When you see them at the market, don't miss them

Fish is one of the first foods to appear in human meals. Throughout many historical periods, fish has always played an important role in human nutrition from ancient times to the present. Fish is rich in nutrients that are beneficial to health and is recommended to be included in the weekly menu.
Some of the benefits of fish include:
-
Good for cardiovascular health
In a comprehensive analysis of human studies, professors Dariush Mozaffarian and Eric Rimm from the Harvard School of Public Health calculated that eating about 2 grams of omega-3 fatty acids weekly from fish helps reduce the risk of death from heart disease by more than one-third. These omega-3 fatty acids can help lower blood pressure, reduce heart rate, and improve other cardiovascular risk factors. -
Good for eyes and brain function
Brain function often declines with aging. While mild cognitive decline is normal, serious neurodegenerative diseases like Alzheimer’s also exist. Many studies show that people who eat more fish experience slower mental decline and better memory control. Additionally, omega-3 fatty acids in fish benefit vision and the structure of retinal cells. -
Reduces the risk of stroke
Eating fish 1-2 times per week can lower the risk of stroke, depression, Alzheimer’s, and other chronic conditions. Moreover, among meats, fish has the lowest cholesterol content. -
Supports child development
For pregnant women, breastfeeding mothers, and women of childbearing age, eating fish is important because it provides DHA, a special omega-3 fatty acid beneficial for infant brain development. -
Boosts immunity
Fish not only enriches the diet but also provides protein that helps maintain good health and strengthen the immune system. The protein in fish is used to create antibodies that help the body fight disease-causing agents like viruses and bacteria. Omega-3 fatty acids help balance omega-6 to omega-3 ratios and create anti-inflammatory responses, calming the immune system and maintaining balance.
However, due to severe environmental pollution, many seafood products are contaminated with harmful mercury, making them not only non-nutritious but also harmful to health.
Experts say methylmercury is the most toxic form of mercury, formed when inorganic mercury dissolves in fresh or seawater. These compounds attach to plankton and single-celled algae. When fish eat these organisms, mercury accumulates inside them and cannot be eliminated.
If contaminated fish are consumed by humans, mercury accumulates in the body and poses many health risks. Mercury poisoning can cause neurological weakness, hearing loss, mental disorders, and even death.
Don’t miss these types of fish when you go shopping:
1. Anchovies
Everyone knows anchovies are small, slender fish living near coastal areas. Despite their small size, anchovies are highly nutritious. They contain plenty of protein, minerals, and vitamins such as A and D, and are a rich source of long-chain omega-3 fatty acids beneficial for the body.
2. Tuna
Tuna lives deep in the ocean, so its meat is soft, delicious, and less exposed to environmental pollution, making it healthy. Tuna meat can help reduce cholesterol levels and prevent atherosclerosis. It is especially effective in preventing and treating cardiovascular and cerebrovascular diseases.
Moreover, tuna is rich in iron, vitamin B12, and omega-3, which improve anemia and help prevent heart problems in the elderly.
3. Mackerel
Mackerel is a fast-growing fish with high yield. Every 100 grams of mackerel contains 166 kcal, 21.4 grams of protein, 7.4 grams of fat, and 486 mg of potassium.

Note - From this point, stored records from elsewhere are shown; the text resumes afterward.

Lemma fast_upload_is_infinite_witness :
  exists before after, (test_report "small_file.dat" 102400
      (TestClock (5, 999999) (UploadClock 0 0 0 0 0 0) (0, 0) (DownloadClock 0 0)) (EmptyOrMissing, NotInMetadata) no_durations).1 =
    before +:+ line "Total Upload Latency: 0 ms" +:+ line "Upload Throughput: inf MB/s" +:+ after.
Proof. apply (fast_upload_is_infinite "small_file.dat" 102400); [left|vm_compute; reflexivity]. Defined.

(** A test of the evaluation finds its file again: on a running cluster of any
    shape with two storage nodes in its ring, [runTest] creates the file of random
    bytes, uploads and downloads it with success and removes the copy; the file it
    created is the only one that is new, and the cluster runs on, ready for the next
    test.  No two chunks of the file may collide under SHA-256. *)
Theorem runTest_passes dis c ms filename size d w :
  cluster_up c w ms -> (2 <= length (dht_ c))%nat -> 0 < size <= INT_MAX ->
  token filename -> no_slash filename = true -> (forall path, creatable d path = true) ->
  hashes_tell (chunks_of (random_data dis size)) ->
  files d !! (TEST_DIR +:+ "/downloaded_" +:+ filename) = None ->
  exists w', run_client (length ms) (runTest dis c filename size) d w =
      Some (Some (UploadComplete, Reconstructed),
            FS (<[TEST_DIR +:+ "/" +:+ filename := random_data dis size]> (files d)) (creatable d), w') /\
    cluster_up c w' ms.
Proof.
  intros Hup Hlen Hsize Htok Hslash Hcr Htell Hnew.
  assert (exists n, length ms = S n) as [n Hn].
  { pose proof (up_chain _ _ _ Hup) as Hch. destruct ms; [inversion Hch|by eexists]. }
  destruct (ran_runTest n dis c ms filename size d w) as (w' & Hr & Hup'); [done|done|lia|done|done|done|done|done|].
  exists w'. split; [|done]. rewrite Hn. apply ran_client in Hr as ->. do 3 f_equal. unfold tested. f_equal.
  rewrite delete_insert_eq, delete_insert_ne.
  - by rewrite delete_id.
  - unfold TEST_DIR. simpl. intros [= E]. apply (f_equal String.length) in E. simpl in E. lia.
Qed.

(** The evaluation's own cluster, and nine bytes. *)
Lemma runTest_passes_witness :
  exists w', run_client 3 (runTest (fun _ => Byte.x41) compiled_client "f" 9) (FS ∅ (fun _ => true)) (startCluster ∅) =
      Some (Some (UploadComplete, Reconstructed),
            FS {["test_data/f" := bytes_of_string "AAAAAAAAA"]} (fun _ => true), w') /\
    cluster_up compiled_client w' compiled_chain.
Proof.
  apply (runTest_passes (fun _ => Byte.x41) compiled_client compiled_chain "f" 9).
  - apply startCluster_up, all_down_empty.
  - apply (bool_decide_unpack (_ <= _)%nat). by vm_compute.
  - by split.
  - apply (bool_decide_unpack (_ /\ _)). by vm_compute.
  - done.
  - done.
  - assert (length (chunks_of (random_data (fun _ => Byte.x41) 9)) = 1%nat) as Hl by by vm_compute.
    destruct (chunks_of _) as [|x [|]]; try done. by intros y z ->%list_elem_of_singleton ->%list_elem_of_singleton.
  - done.
Defined.

#[export] Instance only_preorder own : PreOrder (only own).
Proof.
  split; [done|]. intros d1 d2 d3 [C H] [C' H']. split; [congruence|]. intros f Hf. rewrite H' by done. by apply H.
Qed.

Lemma only_mono (own own' : string -> Prop) d d' : (forall f, own f -> own' f) -> only own d d' -> only own' d d'.
Proof. intros Hsub [C H]. split; [done|]. intros f Hf. apply H. auto. Qed.

(** Two threads with different files do not see each other. *)
Lemma only_agree own own' d d' : (forall f, own f -> own' f -> False) -> only own d d' -> agree own' d d'.
Proof. intros Hdis [C H] f Hf. rewrite C. split; [|done]. symmetry. apply H. intros Ho. by eapply Hdis. Qed.

Fixpoint confined {A : Type} (own : string -> Prop) (p : io fs A) : Prop :=
  match p with
  | Ret _ => True
  | Atomic f k =>
      (forall d, only own d (f d)) /\ (forall d d', agree own d d' -> agree own (f d) (f d') /\ k d = k d') /\
      forall d, confined own (k d)
  | Acquire _ k | Release _ k | ServerSend _ k | ServerStop k | ServerClose k | Close k => confined own k
  | ServerRecv k | Recv k => forall d, confined own (k d)
  | Connect _ _ k | Send _ k => forall b, confined own (k b)
  end.

(** ** The programs of the client are confined *)

Section Local.
Context (own : string -> Prop).

Lemma confined_bind {A B : Type} (p : io fs A) (f : A -> io fs B) :
  confined own p -> (forall a, confined own (f a)) -> confined own (p ≫= f).
Proof.
  intros Hp Hf. unfold mbind, io_mbind. induction p as [a|g k IH| | | | | | | | | |]; simpl in *; auto.
  destruct Hp as (H1 & H2 & H3). split_and!; [done| |auto].
  intros d d' Hd. destruct (H2 d d' Hd) as [? ->]. by split.
Qed.

Lemma confined_and_then {A B : Type} (p : io fs (option A)) (f : A -> io fs (option B)) :
  confined own p -> (forall a, confined own (f a)) -> confined own (and_then p f).
Proof. intros Hp Hf. apply confined_bind; [done|]. intros [a|]; [apply Hf|done]. Qed.

Lemma confined_with_node {A : Type} addr (failed : A) p : confined own p -> confined own (with_node addr failed p).
Proof.
  intros Hp. unfold with_node. repeat case_match; try done. intros []; [|done]. cbn [negb]. by apply confined_bind.
Qed.
(** * SupabaseBench: a shallow embedding of [bench.js]

    The harness creates [CLIENT_COUNT] Supabase clients, subscribes each of
    them to the change feed of table [bench], upserts one row per client
    every tick and measures the round trip of the echoed row.  This file
    embeds the functions of [src/supabase-bench/bench.js] and proves the
    properties claimed about them.

    Modelling conventions.
    - A JavaScript number is [NaN] or an integer: [num].  The integers stand
      for the integer-valued doubles up to [2^53] in absolute value, where
      the double operations used here ([+], [-], [%], [++]) are exact,
      [parseInt] reads a numeral exactly and [String(n)] is the decimal
      numeral.  Outside this range the source rounds and the model does
      not; the statements about the value of a number say so where it
      matters.  The two places where the source leaves the integers,
      [(p/100) * sorted.length] in [pct] and [sum / lat.length] in
      [printSummary], go through [Binary64], a model of round-to-nearest-even
      on 53 bits.
    - A JavaScript string is a [string]; its characters are the code units
      below 256.
    - Arrays live in a store ([heap]) and are passed by reference ([loc]), so
      that [const lat = stats.latencies] aliases the array of [stats] and
      [Array.from] makes a new one.
    - Statements run in the monad [JS]: state passing over [World] with
      JavaScript exceptions ([Throw]).  What the outside world decides
      ([Date.now()], whether [createClient] returns or throws, whether an
      awaited [upsert] resolves or rejects, which callbacks run while the
      loop is suspended at an [await], the turns of another batch among
      them) is an argument of the embedded function.
    - Limits of the engine (the length of an array, the number of arguments
      of [Math.min(...lat)]) are not modelled, except where a statement says
      so. *)

From Stdlib Require Import ZArith Lia Ascii String DecimalString DecimalZ.
From Stdlib Require Import Sorting.Sorted Sorting.Permutation.
From stdpp Require Import base option list sorting gmap strings.

Local Open Scope string_scope.
Local Open Scope Z_scope.

(** ** Numbers *)

Inductive num : Type :=
| NaN
| Num (z : Z).

#[global] Instance num_eq_dec : EqDecision num.
Proof. solve_decision. Defined.

Module JsNum.

Definition sub (a b : num) : num :=
  match a, b with
  | Num x, Num y => Num (x - y)
  | _, _ => NaN
  end.

Definition add (a b : num) : num :=
  match a, b with
  | Num x, Num y => Num (x + y)
  | _, _ => NaN
  end.

Definition mul (a b : num) : num :=
  match a, b with
  | Num x, Num y => Num (x * y)
  | _, _ => NaN
  end.
Lemma records_append_record ls string_id en_string :
  ls ≠ [] →
  Forall (λ c, c ≠ nl) (chars en_string) →
  forallb re.is_digit (chars string_id) = true → string_id ≠ ""%string →
  records (ls ++ lines (chars (po_record string_id en_string)))
  = records ls ++ [(chars string_id, chars en_string)].
Proof.
  intros Hls Hs Hd Hid. rewrite chars_po_record.
  assert (Forall (λ c, c ≠ nl) (msgctxt_open ++ chars string_id ++ [dq])) as Hl1.
  { apply Forall_app. split; [repeat constructor; done|]. apply Forall_app. split.
    - by apply digits_no_newline.
    - by repeat constructor. }
  assert (Forall (λ c, c ≠ nl) (msgid_open ++ chars en_string ++ [dq])) as Hl2.
  { apply Forall_app. split; [repeat constructor; done|]. apply Forall_app. split;
      [done|by repeat constructor]. }
  rewrite lines_app_newline, !lines_no_newline by done.
  cbn [app]. rewrite records_app.
  destruct (exists_last Hls) as (ls' & p & ->).
  rewrite <-app_assoc. cbn [app]. rewrite records_app.
  rewrite !catalog_proofs.records_cons. cbn [records]. rewrite msgid_text_msgctxt_line.
  rewrite msgctxt_id_line, msgid_text_line; [|done|by destruct string_id].
  destruct (msgctxt_id p); cbn [app]; by rewrite !app_nil_r.
Qed.

End parser_proofs.

(** X6. The empty string is never a key of the parsed mapping, whatever
    the catalog text. *)
Theorem parse_no_empty_key text : _parse_strings_po text !! "" = None.
Proof. apply parser_proofs.dict_of_pairs_no_empty_key. Qed.

(** X7. Every ID in the parsed mapping is a non-negative integer. *)
Theorem parse_ids_nonneg text en_string (string_id : Z) :
  _parse_strings_po text !! en_string = Some string_id → (0 ≤ string_id)%Z.
Proof.
  rewrite catalog_proofs.parse_strings_po_refines. unfold catalog_spec.mapping.
  apply parser_proofs.mapping_fold_nonneg; [apply parser_proofs.records_digits|done].
Qed.

(** X8. A record takes two lines: a text without a line break parses
    to the empty mapping. *)
Theorem parse_single_line text :
  Forall (λ c, c ≠ re.newline) (list_ascii_of_string text) →
  _parse_strings_po text = ∅.
Proof.
  intros Hnl. rewrite catalog_proofs.parse_strings_po_refines.
  unfold catalog_spec.mapping, catalog_spec.chars.
  by rewrite parser_proofs.lines_no_newline.
Qed.

(** X9. Line ends: for a text without carriage returns, turning every
    line break into CR LF does not change the parsed mapping. *)
Theorem parse_crlf_line_ends text :
  Forall (λ c, c ≠ re.cr) (list_ascii_of_string text) →
  _parse_strings_po (replace_char re.newline (String re.cr (String re.newline "")) text)
  = _parse_strings_po text.
Proof.
  intros Hcr. rewrite !catalog_proofs.parse_strings_po_refines.
  unfold catalog_spec.mapping.
  by rewrite <-(parser_proofs.records_strip_cr _ _ (parser_proofs.lines_crlf text Hcr)).
Qed.

(** X10. The last write wins: appending, on new lines, the record of a
    non-empty run of digits and a non-empty one-line string to any
    catalog text updates the parsed mapping at that string with the
    value of the digits, and changes nothing else. *)
Theorem parse_appended_record text string_id en_string :
  string_id ≠ "" →
  forallb re.is_digit (list_ascii_of_string string_id) = true →
  en_string ≠ "" →
  Forall (λ c, c ≠ re.newline) (list_ascii_of_string en_string) →
  _parse_strings_po (text ++ String re.newline (po_record string_id en_string))
  = <[en_string := py_int string_id]> (_parse_strings_po text).
Proof.
  intros Hid Hd Hs Hnl. rewrite !catalog_proofs.parse_strings_po_refines.
  unfold catalog_spec.mapping.
  rewrite parser_proofs.chars_app. change (catalog_spec.chars (String re.newline ?s))
    with (re.newline :: catalog_spec.chars s).
  rewrite parser_proofs.lines_app_newline.
  rewrite parser_proofs.records_append_record;
    [|apply parser_proofs.lines_nonempty|done..].
  rewrite fold_left_app. cbn [fold_left fst snd].
  unfold catalog_spec.chars. rewrite !string_of_list_ascii_of_string.
  destruct en_string; [done|]. done.
Qed.

(** ** The diagnostic dump *)

Lemma leb_trans s1 s2 s3 :
  String.leb s1 s2 = true → String.leb s2 s3 = true → String.leb s1 s3 = true.
Proof.
  unfold String.leb. revert s2 s3.
  induction s1 as [|a s1 IH]; intros [|b s2] [|c s3]; cbn [String.compare]; try done.
  unfold Ascii.compare.
  destruct (N.compare_spec (N_of_ascii a) (N_of_ascii b)) as [Hab|Hab|Hab];
    destruct (N.compare_spec (N_of_ascii b) (N_of_ascii c)) as [Hbc|Hbc|Hbc];
    destruct (N.compare_spec (N_of_ascii a) (N_of_ascii c)) as [Hac|Hac|Hac];
    try done; try lia.
  apply IH.
Qed.

Lemma var_le_trans : Transitive var_le.
Proof. intros x y z. apply leb_trans. Qed.

Lemma var_le_total : Total var_le.
Proof. intros x y. apply String.leb_total. Qed.

Section dump.
Context `{Platform}.

Lemma NoDup_fst_functional (l : list (string * pyobj)) k v1 v2 :
  NoDup l.*1 → (k, v1) ∈ l → (k, v2) ∈ l → v1 = v2.
Proof.
  induction l as [|[k' v'] l IH]; intros Hnd H1 H2.
  { by apply elem_of_nil in H1. }
  rewrite fmap_cons in Hnd. apply NoDup_cons in Hnd as [Hk Hnd]. cbn [fst] in Hk.
  apply elem_of_cons in H1 as [H1|H1]; apply elem_of_cons in H2 as [H2|H2].
  - congruence.
  - exfalso. apply Hk. apply list_elem_of_fmap. exists (k, v2).
    split; [cbn [fst]; congruence|done].
  - exfalso. apply Hk. apply list_elem_of_fmap. exists (k, v1).
    split; [cbn [fst]; congruence|done].
  - by apply IH.
Qed.

Lemma sorted_vars_unique (l1 l2 : list (string * pyobj)) :
  l1 ≡ₚ l2 → NoDup l1.*1 →
  merge_sort var_le l1 = merge_sort var_le l2.
Proof.
  intros Hp Hnd. apply (StronglySorted_unique_strong var_le).
  - intros [k1 v1] [k2 v2] H1 H2 Hle1 Hle2.
    pose proof (String.leb_antisym _ _ Hle1 Hle2) as Hk. cbn [fst] in Hk. subst k2.
    rewrite merge_sort_Permutation in H1, H2. rewrite <-Hp in H2.
    f_equal. by apply (NoDup_fst_functional l1 k1).
  - apply (@StronglySorted_merge_sort _ var_le _ var_le_trans var_le_total).
  - apply (@StronglySorted_merge_sort _ var_le _ var_le_trans var_le_total).
  - by rewrite !merge_sort_Permutation.
Qed.

Lemma NoDup_fst_filter (P : string * pyobj → Prop) `{∀ x, Decision (P x)}
    (l : list (string * pyobj)) :
  NoDup l.*1 → NoDup (filter P l).*1.
Proof.
  induction l as [|x l IH]; [done|]. rewrite fmap_cons. intros [Hx Hl]%NoDup_cons.
  rewrite filter_cons. destruct (decide (P x)); [|by apply IH].
  rewrite fmap_cons. apply NoDup_cons. split; [|by apply IH].
  intros Hin. apply Hx. apply list_elem_of_fmap in Hin as (y & -> & Hy).
  apply list_elem_of_filter in Hy as [_ Hy]. apply list_elem_of_fmap. by exists y.
Qed.

(** X11. [_format_vars] joins with newlines one [var = value] line for
    each entry of a list that holds exactly the variables whose names
    neither start nor end with a double underscore, each name once, in
    ascending order of the names. *)
Theorem format_vars_listing (variables : gmap string pyobj) :
  ∃ var_list : list (string * pyobj),
    _format_vars variables
    = str_join (String re.newline "")
               (map (λ vv : string * pyobj, vv.1 ++ " = " ++ pformat vv.2) var_list)
    ∧ (∀ var val,
         (var, val) ∈ var_list
         ↔ variables !! var = Some val
           ∧ (startswith var "__" || endswith var "__") = false)
    ∧ NoDup var_list.*1
    ∧ StronglySorted (λ x y, String.leb x.1 y.1 = true) var_list.
Proof.
  eexists. split; [reflexivity|]. split; [|split].
  - intros var val. rewrite merge_sort_Permutation, list_elem_of_filter.
    rewrite elem_of_map_to_list. cbn [fst]. rewrite negb_true_iff. tauto.
  - rewrite merge_sort_Permutation. apply NoDup_fst_filter, NoDup_fst_map_to_list.
  - apply (@StronglySorted_merge_sort _ var_le _ var_le_trans var_le_total).
Qed.

(** X12. A variable whose name starts or ends with a double underscore
    leaves no trace in the output of [_format_vars]: with it or without
    it the text is the same. *)
Theorem format_vars_hides_dunder (variables : gmap string pyobj) var val :
  (startswith var "__" || endswith var "__") = true →
  _format_vars (<[var := val]> variables) = _format_vars (delete var variables).
Proof.
  intros Hd. unfold _format_vars. cbv zeta. f_equal. f_equal.
  apply sorted_vars_unique.
  - rewrite <-(insert_delete_eq variables var val) at 1.
    rewrite map_to_list_insert by apply lookup_delete_eq.
    rewrite filter_cons_False; [done|]. cbn [fst]. by rewrite Hd.
  - apply NoDup_fst_filter, NoDup_fst_map_to_list.
Qed.

Lemma append_assoc (a b c : string) : (a ++ b) ++ c = a ++ (b ++ c).
Proof. induction a as [|x a IH]; [done|]. by rewrite !append_cons, IH. Qed.

Lemma code_context_other lineno i lines :
  (lineno < i ∨ i + Z.of_nat (length lines) ≤ lineno)%Z →
  code_context_lines lineno i lines = other_lines i lines.
Proof.
  revert i. induction lines as [|line lines IH]; intros i Hi; [done|].
  cbn [code_context_lines other_lines]. cbn [length] in Hi.
  rewrite (proj2 (Z.eqb_neq i lineno)) by lia. f_equal. apply IH. lia.
Qed.

Lemma code_context_app lineno i before lines :
  code_context_lines lineno i (before ++ lines)
  = code_context_lines lineno i before
      ++ code_context_lines lineno (i + Z.of_nat (length before)) lines.
Proof.
  revert i. induction before as [|line before IH]; intros i.
  - cbn [app code_context_lines length]. by rewrite Z.add_0_r.
  - cbn [app code_context_lines length]. rewrite IH.
    replace (i + 1 + Z.of_nat (length before)) with (i + Z.of_nat (S (length before)))
      by lia.
    by rewrite !append_assoc.
Qed.

(** X13. [_format_code_context] marks the current line and no other:
    when the frame's index points at [current] in its context, the
    lines before and after are rendered plainly with consecutive
    numbers, and [current] carries the frame's line number and the
    mark [:>]. *)
Theorem format_code_context_marks (fi : frame_info) before current after :
  fi_code_context fi = Some (before ++ current :: after)%list →
  fi_index fi = Z.of_nat (length before) →
  _format_code_context fi
  = other_lines (fi_lineno fi - fi_index fi) before
      ++ (rjust 5 (pretty (fi_lineno fi)) ++ ":>" ++ current)
      ++ other_lines (fi_lineno fi + 1) after.
Proof.
  intros Hctx Hidx. unfold _format_code_context. rewrite Hctx, Hidx.
  rewrite code_context_app. rewrite code_context_other by lia.
  replace (fi_lineno fi - Z.of_nat (length before) + Z.of_nat (length before))
    with (fi_lineno fi) by lia.
  cbn [code_context_lines]. rewrite Z.eqb_refl.
  by rewrite code_context_other by lia.
Qed.

End dump.

(** ** The wrapper and its logger *)

Section wrapper.
Context `{Platform} `{Interpreter}.
(** bot.py:389-403 *)
Definition on_guild_remove (E : Env) (guild : Guild) : M unit :=
  st <- get ;;
  let g := KInt (guild_id guild) in
  match od_get g (message_collection st) with
  | None => ret tt
  | Some inner =>
    (match tracked_channels (yaml_data st) with
     | Some _ =>
       for_each (od_keys inner) (λ channel_id,
         tracked_remove (KStr (str channel_id))) ;;;
       save_yaml E
     | None => ret tt
     end) ;;;
    st <- get ;;
    match od_del g (message_collection st) with
    | None => raise KeyError
    | Some mc => modify (set_message_collection mc)
    end
  end.

(** ** Notions for the statements about the order of messages *)

(** [cmp] is the three-way comparison of a total order *)
Definition order_like {A} (cmp : A → A → comparison) : Prop :=
  (∀ a b, cmp b a = CompOpp (cmp a b)) ∧
  (∀ a b, cmp a b = Eq → a = b) ∧
  (∀ a b c, cmp a b = Lt → cmp b c = Lt → cmp a c = Lt).

(** [a <= b] for messages: not [b < a] *)
Definition MessageData_le (a b : MessageData) : Prop :=
  MessageData_lt b a = false.

(** a message seen as the tuple of its fields *)
Definition astuple (m : MessageData)
  : Z * (Z * (Z * (string * list string))) :=
  (timestamp m, (msg_id m, (author m, (content m, attachments m)))).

Elderly people who regularly eat mackerel may help prevent cardiovascular diseases, memory loss, and type 2 diabetes.
4. Sardines
Sardines are rich in omega-3, EPA, and DHA, which are beneficial to health. These essential fatty acids promote smooth blood circulation, maintain a healthy heart, and prevent cardiovascular disease. Sardines are especially good for the elderly’s heart health.
They also contain a large amount of vitamin D, which supports bone and joint health in older adults.
5. Cod
Cod is a good source of omega-3 and omega-6 fatty acids. It is rich in vitamins B12 and B6 as well as vitamins E, A, and C. It also provides phosphorus, potassium, selenium, and other trace minerals. This fish is lean and low in calories, making it one of the best fish choices for weight loss.
6. Herring
Herring are slender, with few scales, lots of meat, and little fishy taste. According to experts, herring is very nutritious and is called a “fatty fish” because the oil in herring contains many omega-3 fatty acids beneficial to the brain. This fish is often smoked and vacuum-packed to preserve nutrition for a long time.
7. Catfish
Catfish can live in both fresh and saltwater. It is a good source of omega-3 fatty acids beneficial for the brain, heart, immune system, and eyes. Catfish also provides a high amount of vitamin B12, which helps the body produce DNA and maintain healthy blo.od cells.